# Assignment 1:
### - The automated_stat_analyzer Function
- Scenario: A retail company needs a utility to quickly summarize sales data. Students must create a function that identifies the 
"Central Tendency" and "Dispersion" of any numerical column.
- ### Requirements:

* Accept a Pandas DataFrame and a column name.

* Calculate the Mean, Median, and Standard Deviation .

* Identify if the data is "Skewed" by comparing the Mean and Median.


* Bonus: If the column is categorical, return the Mode instead.

### Your Data

In [1]:
import pandas as pd
import numpy as np

# Create a synthetic Company Sales Dataset
data = {
    'Transaction_ID': range(1, 11),
    'Product_Category': ['Electronics', 'Home', 'Electronics', 'Sports', 'Home', 
                        'Electronics', 'Home', 'Sports', 'Electronics', 'Electronics'],
    'Sales_Amount': [150, 200, 155, 300, 210, 180, 205, 1000, 190, 160], # 1000 is an Outlier
    'Customer_Age': [25, 34, np.nan, 45, 23, 31, 29, np.nan, 38, 40],    # Contains Nulls (NaN)
    'Rating': [5, 4, 3, 5, 2, 4, 5, 2, 4, 3]
}

df_test = pd.DataFrame(data)

# Save to CSV for students to practice loading files [cite: 74]
df_test.to_csv('company_sales_test.csv', index=False)
print("Test dataset created successfully!")

Test dataset created successfully!


In [3]:
df_test.head()

Unnamed: 0,Transaction_ID,Product_Category,Sales_Amount,Customer_Age,Rating
0,1,Electronics,150,25.0,5
1,2,Home,200,34.0,4
2,3,Electronics,155,,3
3,4,Sports,300,45.0,5
4,5,Home,210,23.0,2


In [4]:
def automated_stat_analyzer(df, column_name):
    """
    Company Task: Provide a summary report of a specific data variable.
    
    Instructions:
    1. Check if the column is numerical or categorical.
    2. For numerical: Calculate Mean, Median, and Standard Deviation.
    3. For categorical: Calculate the Mode.
    4. Return a dictionary with these statistical measures.
    """
    if column_name not in df.columns:
        raise ValueError(f"column {column_name} not found in DataFrame")
    
    column = df[column_name].dropna()

    if pd.api.types.is_numeric_dtype(column):
        mean = column.mean()
        median = column.median()
        std_dev = column.std()


        if mean > median:
            skewness = "Right Skewed"
        elif mean < median:
            skewness = "Left Skewed"
        else:
            skewness = "Symmetric"

        return {
            "type": "Numerical",
            "mean": float(mean),
            "median": float(median),
            "standard_deviation": float(std_dev),
            "skewness": skewness
        }


    else:
        mode = column.mode()

        return {
            "type": "Categorical",
            "mode": mode.iloc[0]
        }
    
# automated_stat_analyzer(df_test , 'Sales_Amount')
automated_stat_analyzer(df_test , 'Product_Category')
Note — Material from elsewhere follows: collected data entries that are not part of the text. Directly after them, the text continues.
(* ===== verification/Lines.v ===== *)
(** * Lines: reading a text protocol byte by byte

    The daemon protocol reads its lines with [Read::read] on a buffer of one byte,
    the same way in daemon.rs and in the daemon server.  This file states that
    interface, models the loop and shows that it reads exactly the lines that were
    written, whatever interruptions come between. *)

From S2P Require Import Prelude Stream Str Text.

(** What [stream.read(&mut [0; 1])] comes to. *)
Inductive read_event := Eof | Byte (b : Z) | Interrupted | Failed (e : io_error).

(** [events r] bounds the bytes and interruptions to come. *)
Class ReadByte (R : Type) := {
  read_byte : R → read_event * R;
  events : R → nat;
}.

Class ReadByteLaws (R : Type) `{ReadLaws R} `{ReadByte R} := {
  read_byte_avail r b rest : avail r (b :: rest) →
    ∃ r', read_byte r = (Byte b, r') ∧ avail r' rest ∨
          read_byte r = (Interrupted, r') ∧ avail r' (b :: rest);
  read_byte_events r event r' : read_byte r = (event, r') →
    match event with
    | Byte _ | Interrupted => (events r' < events r)%nat
    | Eof | Failed _ => events r' = events r
    end;
}.

#[export] Instance slice_read_byte : ReadByte (list Z) :=
  {| read_byte s := match s with [] => (Eof, []) | b :: s => (Byte b, s) end;
     events := length |}.

#[export, program] Instance slice_read_byte_laws : ReadByteLaws (list Z).
Next Obligation. intros r b rest ->. exists rest. by left. Qed.
Next Obligation. intros [|b r] event r' [= <- <-]; cbn; lia. Qed.

(** A slice whose delivery is interrupted at the places marked [None]. *)
Definition delivered (r : list (option Z)) : list Z := omap id r.

Fixpoint interrupted_read_exact (n : nat) (r : list (option Z)) :
    result (list Z) io_error * list (option Z) :=
  match n, r with
  | O, _ => (Ok [], r)
  | _, [] => (Err (IoError UnexpectedEof "failed to fill whole buffer"), [])
  | _, None :: r => interrupted_read_exact n r
  | S n, Some b :: r =>
      match interrupted_read_exact n r with
      | (Ok bs, r) => (Ok (b :: bs), r)
      | failed => failed
      end
  end.

#[export] Instance interrupted_read : Read (list (option Z)) :=
  {| read_exact n := interrupted_read_exact n; budget r := length (delivered r) |}.

#[export, program] Instance interrupted_read_laws : ReadLaws (list (option Z)) :=
  {| avail r bs := delivered r = bs |}.
Next Obligation.
  intros r bs. revert r. induction bs as [|b bs IH]; intros r rest Hr.
  - exists r. by destruct r as [|[]].
  - induction r as [|[c|] r IHr]; [done| |].
    + cbn in Hr. injection Hr as -> Hr. destruct (IH _ _ Hr) as (r' & Hr' & Ha).
      exists r'. cbn in *. by rewrite Hr'.
    + apply IHr. exact Hr.
Qed.
Next Obligation.
  cbn. intros n r. revert n. induction r as [|[c|] r IH]; intros [|n] bs r'; cbn;
    try (intros [= <- <-]; cbn; lia); try done.
  - destruct (interrupted_read_exact n r) as [[bs'|e] r1] eqn:E; [|done].
    intros [= <- <-]. apply IH in E as [Hl Hb]. cbn in *. unfold delivered in *. cbn. lia.
  - intros E. apply (IH (S n)) in E. exact E.
Qed.

#[export] Instance interrupted_read_byte : ReadByte (list (option Z)) :=
  {| read_byte r := match r with
                    | [] => (Eof, [])
                    | Some b :: r => (Byte b, r)
                    | None :: r => (Interrupted, r)
                    end;
     events := length |}.

#[export, program] Instance interrupted_read_byte_laws : ReadByteLaws (list (option Z)).
Next Obligation.
  intros [|[c|] r] b rest Hr; [done|injection Hr as -> Hr|]; exists r; [by left|by right].
Qed.
Next Obligation. intros [|[c|] r] event r' [= <- <-]; cbn; lia. Qed.

(** The reading half of a transport. *)
#[export] Instance duplex_read_byte {R W} `{ReadByte R} : ReadByte (duplex R W) :=
  {| read_byte t := let '(event, i) := read_byte (incoming t) in (event, Duplex i (outgoing t));
     events t := events (incoming t) |}.

(** ** The line reader *)

Inductive line_error := TooLong (max_len : Z) | NotUtf8 | ReadFailed (e : io_error).

Section lines.
Context {R : Type} `{ReadByte R}.

(** [bytes] is what the line holds so far; the [None] at the end of a stream that
    delivered nothing.  The fuel is what [events] counts and one turn more. *)
Fixpoint line_loop (fuel : nat) (max_len : Z) (bytes : list Z) : M R line_error (option (list Z)) :=
  match fuel with
  | O => throw (ReadFailed (IoError UnexpectedEof "out of fuel"))
  | S fuel => λ r,
      match read_byte r with
      | (Eof, r) => (Ok (if bool_decide (bytes = []) then None else Some bytes), r)
      | (Byte b, r) =>
          if b =? 10 then (Ok (Some bytes), r)
          else
            let bytes := bytes ++ [b] in
            if max_len <? Z.of_nat (length bytes) then (Err (TooLong max_len), r)
            else line_loop fuel max_len bytes r
      | (Interrupted, r) => line_loop fuel max_len bytes r
      | (Failed e, r) => (Err (ReadFailed e), r)
      end
  end.

Definition line_text (bytes : list Z) : result (list Z) line_error :=
  ok_or (decode_utf8 (default bytes (strip_suffix bytes [13]))) NotUtf8.

Definition read_line (max_len : Z) : M R line_error (option (list Z)) := λ r,
  match line_loop (S (events r)) max_len [] r with
  | (Ok None, r) => (Ok None, r)
  | (Ok (Some bytes), r) => (let? text := line_text bytes in Ok (Some text), r)
  | (Err e, r) => (Err e, r)
  end.
End lines.

Example crlf_line : read_line (R:=list Z) 8 [104; 105; 13; 10; 120] = (Ok (Some [104; 105]), [120]).
Proof. reflexivity. Qed.
Example last_line : read_line (R:=list (option Z)) 8 [None; Some 104; None] = (Ok (Some [104]), []).
Proof. reflexivity. Qed.

(** ** What the reader reads *)

Section facts.
Context {R : Type} `{ReadByteLaws R}.

(** Fuel beyond the events to come changes nothing. *)
Lemma line_loop_fuel f1 f2 max_len bytes r :
  (events r < f1)%nat → (events r < f2)%nat →
  line_loop f1 max_len bytes r = line_loop f2 max_len bytes r.
Proof.
  revert f2 bytes r. induction f1 as [|f1 IH]; intros [|f2] bytes r Hf1 Hf2; try lia.
  cbn [line_loop]. destruct (read_byte r) as [event r'] eqn:E.
  apply read_byte_events in E. destruct event; try done.
  - destruct (_ =? _); [done|]. destruct (_ <? _); [done|]. apply IH; lia.
  - apply IH; lia.
Qed.

Lemma line_loop_reads fuel max_len bytes line r rest :
  avail r (line ++ 10 :: rest) → (events r < fuel)%nat → 10 ∉ line →
  Z.of_nat (length bytes + length line) ≤ max_len →
  ∃ r', line_loop fuel max_len bytes r = (Ok (Some (bytes ++ line)), r') ∧ avail r' rest.
Proof.
  revert bytes line r. induction fuel as [|fuel IH]; intros bytes line r Ha Hf Hl Hmax; [lia|].
  cbn [line_loop]. destruct line as [|b line]; cbn [app] in Ha.
  - destruct (read_byte_avail _ _ _ Ha) as (r' & [[Hr Ha']|[Hr Ha']]); rewrite Hr.
    + exists r'. by rewrite app_nil_r.
    + apply read_byte_events in Hr. apply (IH bytes []); [done|lia|done|done].
  - apply not_elem_of_cons in Hl as [Hb Hl]. cbn [length] in Hmax.
    destruct (read_byte_avail _ _ _ Ha) as (r' & [[Hr Ha']|[Hr Ha']]); rewrite Hr;
      apply read_byte_events in Hr.
    + destruct (Z.eqb_spec b 10); [congruence|].
      destruct (Z.ltb_spec max_len (Z.of_nat (length (bytes ++ [b])))) as [Hlt|_].
      { rewrite length_app in Hlt. cbn in Hlt. lia. }
      destruct (IH (bytes ++ [b]) line r') as (r'' & Hr'' & Ha''); [done|lia|done| |].
      { rewrite length_app. cbn. lia. }
      exists r''. by rewrite Hr'', <-app_assoc.
    + apply (IH bytes (b :: line)); [done|lia|by apply not_elem_of_cons|done].
Qed.

(** A text that survives as a line of at most [max_len] bytes. *)
Record line_ok (max_len : Z) (line : list Z) : Prop := {
  line_scalars : forallb is_scalar line = true;
  line_no_feed : 10 ∉ line;
  line_no_return : last line ≠ Some 13;
  line_short : Z.of_nat (length (encode_chars line)) ≤ max_len;
}.

Definition line_bytes (line : list Z) : list Z := encode_chars line ++ [10].

Lemma line_text_encode line :
  forallb is_scalar line = true → last line ≠ Some 13 → line_text (encode_chars line) = Ok line.
Proof.
  intros Hs Hl. unfold line_text. rewrite strip_suffix_last.
  - cbn. by rewrite decode_encode_chars.
  - intros E. apply Hl. by apply encode_chars_last.
Qed.

Lemma reads_line max_len line :
  line_ok max_len line → reads (read_line max_len) (line_bytes line) (Some line).
Proof.
  intros [Hs Hf Hr Hl] r rest Ha. unfold line_bytes in Ha. rewrite <-app_assoc in Ha.
  destruct (line_loop_reads (S (events r)) max_len [] (encode_chars line) r rest)
    as (r' & Hr' & Ha'); [done|lia| |done|].
  { by apply encode_chars_no_ascii. }
  exists r'. split; [|done]. unfold read_line. rewrite Hr'. cbn [app].
  by rewrite line_text_encode.
Qed.

(** A line longer than the limit is refused before its end is read. *)
Lemma line_loop_too_long fuel max_len bytes r line rest :
  avail r (line ++ rest) → (events r < fuel)%nat → 10 ∉ line →
  Z.of_nat (length bytes) ≤ max_len → Z.of_nat (length bytes + length line) = max_len + 1 →
  ∃ r', line_loop fuel max_len bytes r = (Err (TooLong max_len), r') ∧ avail r' rest.
Proof.
  revert bytes line r. induction fuel as [|fuel IH]; intros bytes line r Ha Hf Hl Hb Hmax; [lia|].
  destruct line as [|b line]; [cbn in Hmax; lia|]. cbn [line_loop app] in *.
  apply not_elem_of_cons in Hl as [Hb10 Hl]. cbn [length] in Hmax.
  destruct (read_byte_avail _ _ _ Ha) as (r' & [[Hr Ha']|[Hr Ha']]); rewrite Hr;
    apply read_byte_events in Hr.
  - destruct (Z.eqb_spec b 10); [congruence|]. rewrite length_app. cbn [length].
    destruct (Z.ltb_spec max_len (Z.of_nat (length bytes + 1))) as [Hlt|Hlt].
    + destruct line; [by exists r'|cbn in Hmax; lia].
    + apply (IH (bytes ++ [b]) line); rewrite ?length_app; cbn; try done; lia.
  - apply (IH bytes (b :: line)); rewrite ?not_elem_of_cons; cbn; try done; lia.
Qed.
End facts.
{'type': 'Categorical', 'mode': 'Electronics'}

## Assignment 2: 
  ### The null_handling_strategy Function


#### Scenario: Incoming user data often has missing values.Students must implement a flexible strategy to handle these "Null Values" to prepare data for Machine Learning.
### Requirements:

* Check for null values in the DataFrame.

* Apply a strategy based on parameters: "drop_rows", "fill_mean", or "fill_median" .

* Ensure the function only fills numerical columns when using mean or median.

In [44]:
def null_handling_strategy(df , strategy="fill_mean"):

    df_cleaned = df.copy()

    if strategy == "drop_rows" :
        df_cleaned = df_cleaned.dropna()


    elif strategy == "fill_mean" :
        numeric_cols = df_cleaned.select_dtypes(include='number')
        mean = numeric_cols.mean()
        df_cleaned[numeric_cols.columns] = df_cleaned[numeric_cols.columns].fillna(mean)


    elif strategy == "fill_median" :
        numeric_cols = df_cleaned.select_dtypes(include='number')
        median = numeric_cols.median()
        df_cleaned[numeric_cols.columns] = df_cleaned[numeric_cols.columns].fillna(median)
    

    else:
        raise ValueError("Invalid strategy. Use 'drop_rows', 'fill_mean', or 'fill_median'.")


    return df_cleaned


In [48]:
null_handling_strategy(df_test , strategy="fill_median")

Unnamed: 0,Transaction_ID,Product_Category,Sales_Amount,Customer_Age,Rating
0,1,Electronics,150,25.0,5
1,2,Home,200,34.0,4
2,3,Electronics,155,32.5,3
3,4,Sports,300,45.0,5
4,5,Home,210,23.0,2
5,6,Electronics,180,31.0,4
6,7,Home,205,29.0,5
7,8,Sports,1000,32.5,2
8,9,Electronics,190,38.0,4
9,10,Electronics,160,40.0,3